The results were counterintuitive.
People with high resilience valued positive info slightly more during decisions. Sure. But here is the twist.
Their brains responded stronger to the negative info.
Wait, really?
Yes. But it wasn’t about panic. The activity was concentrated in regions tied to cognitive control and processing. Essentially these people weren’t ignoring the bad stuff. Their brains were working harder to regulate it.
To contain it.
So when decision time came they could focus on the upside because they had already locked down the downside.
Resilience isn’t a shield
We tend to picture resilience as armor. Thick impenetrable plating against the world.
It’s not.
Thea Gallagher a clinical associate professor at NYU Langone Health defines it simply: “The ability to adapt and recover.”
Recover from setbacks. From uncertainty. From the sheer mundane frustration of a Tuesday afternoon.

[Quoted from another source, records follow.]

(** ** Which products take part *)

Lemma valid_row_origin (self : CPICalculator) (s e T : date) (r : daily_row) :
  In r (valid_rows self s e T) ->
  exists p lc,
    In p (products self) /\ In lc (leaf_categories (categories self)) /\
    product_category p = category_id lc /\
    m_category_id (d_merged r) = category_id lc.
Proof.
  intros Hv. apply valid_rows_spec in Hv. destruct Hv as [Hd _].
  apply In_daily_rows in Hd. destruct Hd as [Hm _].
  apply In_merged_rows in Hm. destruct Hm as [p [lc [Hp [_ [Hlc [Hk Hm]]]]]].
  exists p, lc. rewrite Hm. simpl. repeat split; auto.
Qed.

(** Every surviving row comes from a row of [products] whose category is a
    leaf category: unknown products, products of inner categories and
    products of categories absent from [categories] never take part. *)
Theorem valid_rows_products_of_leaves (self : CPICalculator) (s e T : date)
    (r : daily_row) :
  In r (valid_rows self s e T) ->
  exists p lc,
    In p (products self) /\
    In lc (leaf_categories (categories self)) /\
    product_category p = category_id lc /\
    m_product_id (d_merged r) = product_id p /\
    m_category_id (d_merged r) = category_id lc /\
    m_weight (d_merged r) = weight lc.
Proof.
  intros Hv. apply valid_rows_spec in Hv. destruct Hv as [Hd _].
  apply In_daily_rows in Hd. destruct Hd as [Hm _].
  apply In_merged_rows in Hm. destruct Hm as [p [lc [Hp [_ [Hlc [Hk Hm]]]]]].
  exists p, lc. rewrite Hm. simpl. repeat split; auto.
Qed.

Lemma valid_rows_products_of_leaves_witness :
  exists p lc,
    In p (products scenario) /\
    In lc (leaf_categories (categories scenario)) /\
    product_category p = category_id lc /\
    101 = product_id p /\ 1 = category_id lc /\ (6 / 10)%R = weight lc.
Proof.
  apply (valid_rows_products_of_leaves scenario 0 1 1
           (mkDaily (mkMerged 101 1 (Some 10%R) (6 / 10)) (Some 11%R))).
  apply valid_rows_spec. split; [left; reflexivity |].
  exists 11%R, 10%R. simpl. repeat split; lra.
Defined.

(** With no surviving row the value of a date is 0.0, neither NaN nor an
    exception. *)
Lemma cpi_formula_no_row (leaves : list category) :
  cpi_formula leaves [] = 0%R.
Proof.
  unfold cpi_formula. induction leaves as [| lc t IH]; [reflexivity | assumption].
Qed.

Lemma round4_zero : round4 0 = 0%R.
Proof. apply (round4_exact 0). lra. Qed.

(** When no row of [products] belongs to a leaf category (an empty
    [products] or [categories] table in particular), a call that returns
    gives 0.0 on every date. *)
Theorem daily_series_zero_without_products (self : CPICalculator) (s e : date)
    (cpi_series : list (date * R)) :
  compute_daily_cpi self s e = Ok cpi_series ->
  (forall p lc, In p (products self) ->
                In lc (leaf_categories (categories self)) ->
                product_category p <> category_id lc) ->
  cpi_series = map (fun d => (d, 0%R)) (date_range s e).
Proof.
  intros Hok Hnone.
  destruct (returns_conditions self s e _ Hok) as [Hf [Hse Hcov]].
  rewrite compute_daily_cpi_ok in Hok by assumption.
  injection Hok as <-. apply map_ext. intros d.
  rewrite cpi_value_formula.
  assert (Hnil : valid_rows self s e d = []).
  { destruct (valid_rows self s e d) as [| r t] eqn:Hv; [reflexivity |].
    assert (Hin : In r (valid_rows self s e d)) by (rewrite Hv; now left).
    apply valid_row_origin in Hin.
    destruct Hin as [p [lc [Hp [Hlc [Hk _]]]]].
    elim (Hnone p lc Hp Hlc Hk). }
  now rewrite Hnil, cpi_formula_no_row, round4_zero.
Qed.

Important distinction here.
Resilient people feel things. They feel grief. Anxiety. Frustration. They are not robots walking around in perpetual sunshine.
Gallagher puts it best. “Resilient people… are better able to tolerate those emotions adjust to changing circumstances and continue moving forward.”
It’s flexibility not toughness.
Hillary Ammon a clinical psychologist at the Center for for Anxiety and Women’s Emotional Wellness agrees. It exists on a spectrum. Some have more. Some have less. But nobody is immune.
Can you train for this
Can you download an update to your operating system and become unbothered?
No. But you can tweak the software.
Some of us start with better hardware. Others don’t. That’s fine. The brain changes.
Start with the basics. Sleep. Food. Moving your body. Ammon calls these the “groundwork.” Without them the rest is noise.
Then change how you talk to yourself.
Facing a disaster? Stop saying “this always happens to me.” Too rigid.
Try this: “That was a tough meeting I am proud I survived it.”
Small shift. Huge impact.
Gallager suggests facing manageable discomfort on purpose. Have that awkward conversation. Set a boundary. Take a calculated risk. Prove to your nervous system that you can handle it.
Also learn your labels.
Name the emotion before it peaks. If you know you’re feeling anxious you can act sooner. Intervention beats damage control every time.
In the end it isn’t about eliminating stress. It’s about refusing to let stress drive the car.
You’re still in the seat. But now you might finally get where you’re going.